His gaze narrowed and he turned a sly smile. “You will be happy to know, I have time to work on your leg.”
*~*~*~*
Clara’s Uncle Drosselmeyer gave her the Nutcracker as a Christmas gift. That night when the clock chimed midnight, the toys came to life and the mice invaded the parlor. The tin soldiers did battle with the vicious mice and their seven-headed king. The Nutcracker, with its stiff gait and grotesquely painted head, commanded the soldiers, who were sorely outnumbered. Clara rescued the Nutcracker by killing the Mouse King with her shoe. Then the Nutcracker became a handsome prince who whisked her away to a fairy tale kingdom where sugared dreams danced in her honor.
The scratching of claws and clacking of teeth changed, becoming a clear, deep voice.
“Why do you wage war on us?”
A pair of red eyes flashed, then another, and another. Four sets of whiskers appeared, then six sets of ears, seven sharp-toothed mouths, but the creature that stalked toward her had only two legs and two front paws. It walked upright on steel-tipped claws.
“I can make you dance again,” it said. It crept toward her; she flinched back. “Dance with me, Marie.”
She could feel the movement in her muscles, but her limbs could not obey.
The hand that took hold of hers was thin and bony. Claws tipped the fingers.
“Dance with me,” he said, and raised her hand in preparation for a waltz.
Gasping, she pulled away from the Mouse King and brushed off the shivers running across her skin.
*~*~*~*
Marie sat in the workshop, her leg stretched out on a second chair while Drost fitted pieces around her knee. The orthopedic brace was gone, and he worked over her sweatpants, securing metal bands above and below the knee, tightening them with little screws. Jointed metal struts connected them.
To distract herself, she played with one of the clockworks lying on the table, a Columbine dancer. The key in her back turned and her white chiffon dress fluttered while she kicked, turned, bowed, kicked, turned, bowed, over and over until the key slowed and she stopped, bent over.
Drost watched her staring at the clockwork dancer. He said, “It’s all simple pulleys and springs, cords attached to clever joints. But cut one of those cords, those tendons, and it
will never move again. Not so very different than you or I, yes? All you need are a couple of cords to replace the ones that broke, some extra support to give you strength.”

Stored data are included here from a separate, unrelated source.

(** * Omvyx Voice: the Retell webhook handler of [main.py]

    A shallow embedding of the two FastAPI endpoints of [main.py]
    ([health] and [retell_webhook]) and the proofs of the properties the
    specification states about them.

    - Python values decoded by [request.json()] are the type [json]; a
      Python [dict] is a [gmap string json].
    - The handler is a tree of effects ([handler]): it returns, raises,
      writes a log line, or awaits [graph.ainvoke].  The conversation graph
      is not part of [main.py]; it only appears as the [Ainvoke] node and,
      when a tree is executed by [run], as a function on an engine state.
    - [SYSTEM_PROMPT], imported from [graph.workflow], is a section
      variable.
    - A [str] is represented by its UTF-8 encoding, so that slicing and
      iteration go by code point; a [str] without one (a lone surrogate
      escaped in the JSON text) is not represented.
    - The library constructors [JSONResponse] and [HumanMessage] are
      modelled with the one check each of them performs on its argument
      when it is built. *)

From Stdlib Require Import ZArith String Ascii List Floats.
From stdpp Require Import base option gmap strings list fin_maps.

(** ** Python values *)

(** What [json.loads] produces: [None], [bool], [int], [float], [str],
    [list] and [dict] with [str] keys. *)
#[warnings="-register-all"]
Inductive json : Type :=
| JNull
| JBool (b : bool)
| JInt (n : Z)
| JFloat (x : PrimFloat.float)
| JStr (s : string)
| JList (items : list json)
| JObj (fields : gmap string json).

(** Python truth value, as tested by [if not user_text]. *)
Definition truthy (v : json) : bool :=
  match v with
  | JNull => false
  | JBool b => b
  | JInt n => negb (n =? 0)%Z
  | JFloat x => negb (PrimFloat.eqb x PrimFloat.zero)
  | JStr s => negb (bool_decide (s = ""))
  | JList items => negb (bool_decide (items = []))
  | JObj fields => negb (bool_decide (fields = ∅))
  end.

(** [v == s] for a [str] literal [s]: only an equal [str] compares equal. *)
Definition eq_str (v : json) (s : string) : bool :=
  match v with
  | JStr t => bool_decide (t = s)
  | _ => false
  end.

(** [v in (s1, s2, ...)] for a tuple of [str] literals. *)
Definition in_strs (v : json) (literals : list string) : bool :=
  existsb (eq_str v) literals.

(** A float that is neither NaN nor an infinity. *)
Definition finite (x : PrimFloat.float) : bool :=
  negb (PrimFloat.is_nan x || PrimFloat.is_infinity x).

He fit cords to the bands, crisscrossed over her knee. He attached gears for the cords to loop through, which would take up the slack when she bent and straightened her leg. They made clicking sounds when he turned them.
“How does that feel?” he asked.
“It feels the same as the brace.”
“It should. We’ll stop for now, so you can get used to this before we go on. I must get back to my clock.” He gathered his tools as he stood. “Today is Christmas you know. I want to finish by midnight, so we can hear the chimes, yes?”

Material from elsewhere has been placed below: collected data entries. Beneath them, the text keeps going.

(** X8.  Whenever the aggregator returns a summary, its [valid_samples] is
    the number of predictions other than -1, its [total_samples] is the
    number of all predictions, [0 < valid_samples <= total_samples], its
    [method] is the name passed in, and the one line printed carries that
    same summary. *)
Theorem calculate_metrics_summary_counts {SK : Sklearn}
    (predictions true_labels : list Z) (method_name : str)
    (out : list event) (summary : MetricsSummary) :
  calculate_metrics predictions true_labels method_name
    = (out, Returned (Some summary)) ->
  valid_samples summary = length (filter is_valid predictions) /\
  total_samples summary = length predictions /\
  0 < valid_samples summary <= total_samples summary /\
  method summary = method_name /\
  exists report, out = [PrintResults summary report].
Proof.
  unfold calculate_metrics.
  rewrite valid_predictions_lookup, bind_ret.
  destruct (comprehension_getitem_cases true_labels (valid_indices_of predictions))
    as [[_ [vt ->]] | [_ ->]]; [| discriminate].
  change (@pair (list event) (outcome (list Z)) [] (Returned vt)) with (ret vt).
  rewrite bind_ret.
  destruct (length (filter is_valid predictions) =? 0) eqn:E.
  - cbn. discriminate.
  - apply Nat.eqb_neq in E. unfold classification_report.
    destruct (length (unique_labels vt (filter is_valid predictions)) =? _);
      [| cbn; discriminate].
    rewrite bind_ret. cbn. intros [= <- <-]. cbn.
    pose proof (filter_length_le is_valid predictions).
    repeat split; try lia. now eexists.
Qed.

(** Of three predictions the first is -1; the other two, 1 and 0, meet the
    true labels 1 and 0, so that both classes are there and a summary is
    returned. *)
Lemma calculate_metrics_summary_counts_witness :
  calculate_metrics (SK:=Reference.sklearn) [UNKNOWN; 1%Z; 0%Z] [0%Z; 1%Z; 0%Z] few_shot
    = ([PrintResults
          (summary_of (SK:=Reference.sklearn) few_shot [1%Z; 0%Z] [1%Z; 0%Z] 3) []],
       Returned
         (Some (summary_of (SK:=Reference.sklearn) few_shot [1%Z; 0%Z] [1%Z; 0%Z] 3))) /\
  valid_samples (summary_of (SK:=Reference.sklearn) few_shot [1%Z; 0%Z] [1%Z; 0%Z] 3) = 2 /\
  total_samples (summary_of (SK:=Reference.sklearn) few_shot [1%Z; 0%Z] [1%Z; 0%Z] 3) = 3.
Proof.
  split; [reflexivity |].
  destruct (@calculate_metrics_summary_counts Reference.sklearn
              [UNKNOWN; 1%Z; 0%Z] [0%Z; 1%Z; 0%Z] few_shot
              [PrintResults
                 (summary_of (SK:=Reference.sklearn) few_shot [1%Z; 0%Z] [1%Z; 0%Z] 3) []]
              (summary_of (SK:=Reference.sklearn) few_shot [1%Z; 0%Z] [1%Z; 0%Z] 3) eq_refl)
    as [Hv [Ht _]].
  split; assumption.
Defined.

Lemma in_valid_indices (predictions : list Z) :
  forall (start i : nat) (pred : Z),
  nth_error predictions i = Some pred -> pred <> (-1)%Z ->
  In (start + i)
     (map fst (filter (fun ip : nat * Z => negb (snd ip =? -1)%Z)
                 (combine (seq start (length predictions)) predictions))).
Proof.
  induction predictions as [|x l IH]; intros start i pred Hn Hp.
  - destruct i; discriminate.
  - cbn [length seq combine filter snd]. destruct i as [|i]; cbn in Hn.
    + injection Hn as ->. apply Z.eqb_neq in Hp. rewrite Hp. cbn.
      left. lia.
    + specialize (IH (S start) i pred Hn Hp).
      replace (start + S i) with (S start + i) by lia.
      destruct (negb (x =? -1)%Z); [right |]; exact IH.
Qed.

Christmas. She hadn’t known.
Something snapped and squeaked at the same time. One of the mousetraps in the next room.
“I should check the traps,” she said, standing gingerly.

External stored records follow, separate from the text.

(** * A read-only NFS client: ONC RPC framing and the NFS-open driver

    Shallow embedding of [src/net/oncrpc/nfs_open.c] (the state-machine
    driver, followed in the same file by the ONC RPC session layer) and of
    the callback-chain driver kept beside it.

    - machine integers are [Z] with the wrap-around written out;
    - an [io_buffer] is the list of bytes between its [data] and [tail]
      pointers;
    - intrusive lists ([list_add], [list_for_each_entry_safe]) are lists,
      head first;
    - calls that leave the translated files (the transport, the downstream
      sink, the portmap/mount/nfs call helpers) are events of a trace, their
      return codes being supplied by an environment, as is, in the
      callback-chain driver, what a helper leaves in the session whose
      address it is handed. *)

From Stdlib Require Import ZArith List Bool Lia Permutation.
From Equations Require Import Equations.
Import ListNotations.
Local Open Scope Z_scope.

(* ------------------------------------------------------------------ *)
(** ** Machine integers and bytes *)

Definition byte := Z.

(** [uint32_t] and [uint64_t] arithmetic wraps. *)
Definition u32 (x : Z) : Z := x mod 2 ^ 32.
Definition u64 (x : Z) : Z := x mod 2 ^ 64.

(** The four bytes that storing [htonl ( v )] through a [uint32_t *] leaves
    in memory, lowest address first. *)
Definition htonl (v : Z) : list byte :=
  [ Z.land (Z.shiftr v 24) 255 ; Z.land (Z.shiftr v 16) 255 ;
    Z.land (Z.shiftr v 8) 255 ; Z.land v 255 ].

(** The [uint32_t] that [ntohl] reads back from four bytes. *)
Definition ntohl (b0 b1 b2 b3 : byte) : Z :=
  Z.lor (Z.shiftl b0 24) (Z.lor (Z.shiftl b1 16) (Z.lor (Z.shiftl b2 8) b3)).

(** [off_t] is a signed integer type, 64 bits wide on the build modelled;
    the type and the prototype [xfer_seek ( intf, off_t offset )] belong to
    headers outside the translated files.  A [uint64_t] passed for an
    [off_t] is converted: 2^63 and above arrive as negative numbers. *)
Definition off_t (x : Z) : Z := (x + 2 ^ 63) mod 2 ^ 64 - 2 ^ 63.

Arguments u32 : simpl never.
Arguments u64 : simpl never.
Arguments off_t : simpl never.
Arguments htonl : simpl never.
Arguments ntohl : simpl never.

(** Error numbers of [errno.h].  The header is not among the translated
    files and its numbering is the platform's own; the codes below stand
    for it, and the development uses only that they are positive and
    pairwise distinct. *)
Module Errno.
Definition EAGAIN     : Z := 11.
Definition ENOMEM     : Z := 12.
Definition EINVAL     : Z := 22.
Definition EPROTO     : Z := 71.
Definition ENOTSUP    : Z := 95.
Definition ECONNRESET : Z := 104.
Definition ENOBUFS    : Z := 105.
End Errno.
Import Errno.

(* ------------------------------------------------------------------ *)
(** ** I/O buffers and the XDR helpers *)

Definition io_buffer := list byte.

Definition iob_len (b : io_buffer) : Z := Z.of_nat (length b).

(** [iob_put ( b, n )] moves the tail by [n]; the bytes it exposes hold
    whatever [alloc_iob] left there until the caller stores to them, which
    every use below does before the buffer is read.  They are zero here. *)
Definition iob_put (b : io_buffer) (n : nat) : io_buffer := b ++ repeat 0 n.

(** [* ( char * ) iob_put ( io_buf, 1 ) = c] *)
Definition iob_put_char (b : io_buffer) (c : byte) : io_buffer := b ++ [c].

(** [* ( uint32_t * ) b->data = htonl ( v )]: overwrite the first word. *)
Definition iob_store_head (b : io_buffer) (v : Z) : io_buffer :=
  htonl v ++ skipn 4 b.

(** Computations that append to one buffer and return a value. *)
Definition IOB (A : Type) : Type := io_buffer -> A * io_buffer.

Definition iob_ret {A} (a : A) : IOB A := fun b => (a, b).

Definition iob_bind {A B} (m : IOB A) (k : A -> IOB B) : IOB B :=
  fun b => let '(a, b') := m b in k a b'.

Declare Scope iob_scope.
Delimit Scope iob_scope with iob.
Notation "x <- m ;; k" := (iob_bind m (fun x => k))
  (at level 61, m at next level, right associativity) : iob_scope.
Notation "m ;;; k" := (iob_bind m (fun _ => k))
  (at level 61, right associativity) : iob_scope.

(** Modelled from the spec: [oncrpc_iob_add_int] is an inline helper of
    [ipxe/oncrpc_iob.h], which is not among the translated files.  The spec
    has "u32 -- 4 bytes, big-endian"; the helper appends them and returns
    their number. *)
Definition oncrpc_iob_add_int (val : Z) : IOB Z :=
  fun b => (4, b ++ htonl (u32 val)).

(** Modelled from the spec: [oncrpc_iob_get_int], of the same header,
    extracts a big-endian u32 from the front of the buffer.  A buffer
    shorter than four bytes has no modelled outcome. *)
Definition oncrpc_iob_get_int (b : io_buffer) : option (Z * io_buffer) :=
  match b with
  | b0 :: b1 :: b2 :: b3 :: rest => Some (ntohl b0 b1 b2 b3, rest)
  | _ => None
  end.

(** A C string is the memory its pointer designates; it ends before the
    first NUL (or with the memory modelled). *)
Definition cstring := list byte.

Fixpoint strlen (s : cstring) : nat :=
  match s with
  | [] => 0%nat
  | c :: s' => if c =? 0 then 0%nat else S (strlen s')
  end.

(** The characters of a C string, terminator excluded. *)
Fixpoint chars (s : cstring) : list byte :=
  match s with
  | [] => []
  | c :: s' => if c =? 0 then [] else c :: chars s'
  end.

(** [for ( s = val; *s != '\0'; ++s ) * ( char * ) iob_put ( .. ) = *s;]
    returns [s - val] at loop exit. *)
Fixpoint add_string_copy (s : cstring) : IOB nat :=
  match s with
  | [] => iob_ret 0%nat
  | c :: s' =>
      if c =? 0 then iob_ret 0%nat
      else (fun b => let '(n, b') := add_string_copy s' (iob_put_char b c) in
                     (S n, b'))
  end.

(** [while ( ( s++ - val ) % 4 != 0 ) * ( char * ) iob_put ( .. ) = '\0';]
    with [i = s - val]; the post-increment also happens on the test that
    ends the loop.  Returns [s - val] at loop exit. *)
Equations add_string_pad (i : nat) (b : io_buffer) : nat * io_buffer
  by wf ((4 - i mod 4) mod 4)%nat lt :=
  add_string_pad i b with Nat.eq_dec (i mod 4)%nat 0%nat := {
    | left _ => (S i, b) ;
    | right _ => add_string_pad (S i) (iob_put_char b 0) }.
Next Obligation.
  match goal with H : _ <> 0%nat |- _ =>
    change ((i mod 4)%nat <> 0%nat) in H; rename H into Hne end.
  change (((4 - S i mod 4) mod 4 < (4 - i mod 4) mod 4)%nat).
  pose proof (Nat.mod_upper_bound i 4 ltac:(lia)) as Hi.
  assert (H1 : (S i mod 4 = (i mod 4 + 1) mod 4)%nat).
  { replace (S i) with (i + 1)%nat by lia.
    rewrite Nat.Div0.add_mod_idemp_l. reflexivity. }
  rewrite H1.
  destruct (i mod 4)%nat as [|[|[|[|k]]]]; try lia; cbn; lia.
Qed.

(** [oncrpc_iob_add_string] *)
Definition oncrpc_iob_add_string (val : cstring) : IOB Z :=
  fun io_buf =>
    let '(_, io_buf) := oncrpc_iob_add_int (Z.of_nat (strlen val)) io_buf in
    let '(i, io_buf) := add_string_copy val io_buf in
    let '(i, io_buf) := add_string_pad i io_buf in
    (Z.of_nat i - 1 + 4, io_buf).

(** [for ( i = 0; i < size; ++i ) oncrpc_iob_add_int ( io_buf, array[i] );] *)
Fixpoint add_intarray_loop (n : nat) (i : nat) (array : list Z) : IOB unit :=
  match n with
  | O => iob_ret tt
  | S n' =>
      (oncrpc_iob_add_int (nth i array 0) ;;;
       add_intarray_loop n' (S i) array)%iob
  end.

Drost was already in the hallway, on his way to the parlor. “Yes. Vigilance. Never give them a moment’s rest. The only way to win against mice is to wage war on them.”
Why do you wage war on us? She hesitated, remembering dancing among tin soldiers while the seven-headed King advanced, slashing with his sword. Drost had designed the headpiece that the dancer portraying the King wore, the clockworks and effects that made the heads gnash their teeth and made their eyes glow red. She’d been so frightened of it, but in a giddy way, because it was only make-believe after all.
“You must be tired of it,” she said. “The war, I mean.”
“Yes. War is tiring.”
She balanced on her left leg because she was so uncertain of the right. “You were a soldier. I saw some of the pictures.”
He raised a brow, his frown deepening. “Not really. I was young. It was late in the war, and the army was taking children by that time. They told us we were making a better world. We believed them.” He shrugged and rearranged the tools in the toolbox. “I am still hoping for a better world.”